*** Opening of RECORD EXTRACTS ***

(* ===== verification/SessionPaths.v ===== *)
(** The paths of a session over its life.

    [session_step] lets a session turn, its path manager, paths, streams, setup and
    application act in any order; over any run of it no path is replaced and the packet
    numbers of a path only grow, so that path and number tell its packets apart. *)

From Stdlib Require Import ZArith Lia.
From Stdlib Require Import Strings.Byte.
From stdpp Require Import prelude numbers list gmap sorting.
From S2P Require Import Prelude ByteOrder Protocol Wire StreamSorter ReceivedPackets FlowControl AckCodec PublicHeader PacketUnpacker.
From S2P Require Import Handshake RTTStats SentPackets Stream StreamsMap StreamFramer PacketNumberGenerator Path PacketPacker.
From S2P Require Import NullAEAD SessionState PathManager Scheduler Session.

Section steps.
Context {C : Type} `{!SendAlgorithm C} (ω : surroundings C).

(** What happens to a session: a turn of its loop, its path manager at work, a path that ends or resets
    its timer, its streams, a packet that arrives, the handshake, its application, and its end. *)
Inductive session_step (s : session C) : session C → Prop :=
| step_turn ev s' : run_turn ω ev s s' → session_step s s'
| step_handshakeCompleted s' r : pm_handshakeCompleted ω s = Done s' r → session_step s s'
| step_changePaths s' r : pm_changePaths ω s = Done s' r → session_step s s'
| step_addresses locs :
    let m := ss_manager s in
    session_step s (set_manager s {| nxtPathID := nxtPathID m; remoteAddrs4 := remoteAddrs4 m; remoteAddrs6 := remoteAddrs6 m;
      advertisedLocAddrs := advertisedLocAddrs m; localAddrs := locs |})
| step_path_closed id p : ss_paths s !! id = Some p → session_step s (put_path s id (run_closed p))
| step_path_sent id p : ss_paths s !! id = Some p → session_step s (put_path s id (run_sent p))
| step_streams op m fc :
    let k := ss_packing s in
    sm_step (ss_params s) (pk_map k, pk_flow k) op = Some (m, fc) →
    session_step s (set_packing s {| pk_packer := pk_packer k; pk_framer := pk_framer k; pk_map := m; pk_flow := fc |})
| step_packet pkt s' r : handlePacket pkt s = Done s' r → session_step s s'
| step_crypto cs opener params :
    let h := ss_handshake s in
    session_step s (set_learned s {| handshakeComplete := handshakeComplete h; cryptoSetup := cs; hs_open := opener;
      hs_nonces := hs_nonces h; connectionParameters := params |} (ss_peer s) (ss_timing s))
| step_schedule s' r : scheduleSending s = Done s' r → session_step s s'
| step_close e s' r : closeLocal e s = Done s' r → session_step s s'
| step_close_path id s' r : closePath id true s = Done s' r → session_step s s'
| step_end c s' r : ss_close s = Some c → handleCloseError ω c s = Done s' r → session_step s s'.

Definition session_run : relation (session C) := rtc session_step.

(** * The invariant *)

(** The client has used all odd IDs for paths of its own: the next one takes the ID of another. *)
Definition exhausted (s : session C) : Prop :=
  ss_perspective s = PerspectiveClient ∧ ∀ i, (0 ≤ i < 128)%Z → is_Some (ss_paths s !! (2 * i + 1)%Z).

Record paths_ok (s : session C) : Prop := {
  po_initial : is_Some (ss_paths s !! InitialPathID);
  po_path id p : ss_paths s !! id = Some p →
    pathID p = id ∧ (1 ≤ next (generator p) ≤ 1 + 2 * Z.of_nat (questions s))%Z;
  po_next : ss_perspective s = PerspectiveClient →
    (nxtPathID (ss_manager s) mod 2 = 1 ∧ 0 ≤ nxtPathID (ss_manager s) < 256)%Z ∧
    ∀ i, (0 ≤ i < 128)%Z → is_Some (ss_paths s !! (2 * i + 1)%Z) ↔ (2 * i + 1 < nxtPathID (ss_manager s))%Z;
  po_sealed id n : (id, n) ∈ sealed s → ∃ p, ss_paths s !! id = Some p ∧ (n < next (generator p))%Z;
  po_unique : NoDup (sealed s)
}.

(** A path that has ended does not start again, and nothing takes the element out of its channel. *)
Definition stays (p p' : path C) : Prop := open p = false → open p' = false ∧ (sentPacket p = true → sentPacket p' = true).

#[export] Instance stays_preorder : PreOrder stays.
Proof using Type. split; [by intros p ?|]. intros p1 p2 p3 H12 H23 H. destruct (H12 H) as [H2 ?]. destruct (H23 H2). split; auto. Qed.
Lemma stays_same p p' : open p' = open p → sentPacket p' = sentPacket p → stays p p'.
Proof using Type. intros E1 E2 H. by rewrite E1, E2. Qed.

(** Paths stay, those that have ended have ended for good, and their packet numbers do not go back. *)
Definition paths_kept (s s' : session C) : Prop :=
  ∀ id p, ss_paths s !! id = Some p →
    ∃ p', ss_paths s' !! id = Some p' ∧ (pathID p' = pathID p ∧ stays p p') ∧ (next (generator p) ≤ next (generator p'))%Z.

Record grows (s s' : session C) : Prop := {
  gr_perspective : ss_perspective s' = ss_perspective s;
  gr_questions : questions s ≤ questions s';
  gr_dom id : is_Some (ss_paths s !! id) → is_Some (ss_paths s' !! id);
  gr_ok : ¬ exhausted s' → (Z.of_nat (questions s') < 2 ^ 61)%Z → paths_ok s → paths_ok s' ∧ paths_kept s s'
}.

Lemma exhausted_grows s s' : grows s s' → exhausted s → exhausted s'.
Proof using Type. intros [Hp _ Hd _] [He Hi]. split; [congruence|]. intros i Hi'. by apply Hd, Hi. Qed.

*** Close of RECORD EXTRACTS ***
*** Opening of RECORD EXTRACTS ***

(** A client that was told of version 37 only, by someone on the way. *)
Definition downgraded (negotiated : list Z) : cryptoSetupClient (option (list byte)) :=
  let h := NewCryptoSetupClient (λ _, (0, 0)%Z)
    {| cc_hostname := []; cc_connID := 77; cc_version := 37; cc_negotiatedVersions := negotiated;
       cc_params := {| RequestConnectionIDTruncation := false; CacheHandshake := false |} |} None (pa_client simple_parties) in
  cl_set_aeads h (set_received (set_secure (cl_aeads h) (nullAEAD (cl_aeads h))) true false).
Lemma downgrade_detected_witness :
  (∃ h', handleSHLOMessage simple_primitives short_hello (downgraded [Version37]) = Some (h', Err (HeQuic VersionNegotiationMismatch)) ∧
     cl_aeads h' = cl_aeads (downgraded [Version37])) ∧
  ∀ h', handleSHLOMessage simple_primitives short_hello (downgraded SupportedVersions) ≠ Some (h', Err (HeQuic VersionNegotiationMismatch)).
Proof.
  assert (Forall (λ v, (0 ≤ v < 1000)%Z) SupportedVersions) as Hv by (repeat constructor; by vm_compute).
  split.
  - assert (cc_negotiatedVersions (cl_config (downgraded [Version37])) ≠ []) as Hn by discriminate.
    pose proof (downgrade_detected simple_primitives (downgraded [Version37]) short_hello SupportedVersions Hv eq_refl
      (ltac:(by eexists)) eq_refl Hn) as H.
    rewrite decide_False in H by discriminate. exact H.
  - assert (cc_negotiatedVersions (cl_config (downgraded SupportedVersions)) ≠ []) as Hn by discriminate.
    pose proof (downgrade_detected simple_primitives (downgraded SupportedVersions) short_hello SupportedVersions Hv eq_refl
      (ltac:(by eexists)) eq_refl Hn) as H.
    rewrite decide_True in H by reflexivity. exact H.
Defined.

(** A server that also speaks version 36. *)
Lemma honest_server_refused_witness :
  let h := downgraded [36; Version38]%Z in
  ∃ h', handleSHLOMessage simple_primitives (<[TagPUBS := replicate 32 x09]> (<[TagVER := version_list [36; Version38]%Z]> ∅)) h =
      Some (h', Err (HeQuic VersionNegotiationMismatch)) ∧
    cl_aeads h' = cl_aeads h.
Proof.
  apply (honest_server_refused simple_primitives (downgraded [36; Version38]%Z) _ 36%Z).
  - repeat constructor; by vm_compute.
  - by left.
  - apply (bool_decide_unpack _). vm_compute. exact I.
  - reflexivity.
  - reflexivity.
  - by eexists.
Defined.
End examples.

*** Close of RECORD EXTRACTS ***

INSTRUCTIONS TO FOLLOW - Every line above from the line with "Lemma stays_same p" to the line with "Record grows (s", both included, must be reproduced exactly, and no other line may appear.

WRITTEN SOLUTION -
Lemma stays_same p p' : open p' = open p → sentPacket p' = sentPacket p → stays p p'.
Proof using Type. intros E1 E2 H. by rewrite E1, E2. Qed.

(** Paths stay, those that have ended have ended for good, and their packet numbers do not go back. *)
Definition paths_kept (s s' : session C) : Prop :=
  ∀ id p, ss_paths s !! id = Some p →
    ∃ p', ss_paths s' !! id = Some p' ∧ (pathID p' = pathID p ∧ stays p p') ∧ (next (generator p) ≤ next (generator p'))%Z.

Record grows (s s' : session C) : Prop := {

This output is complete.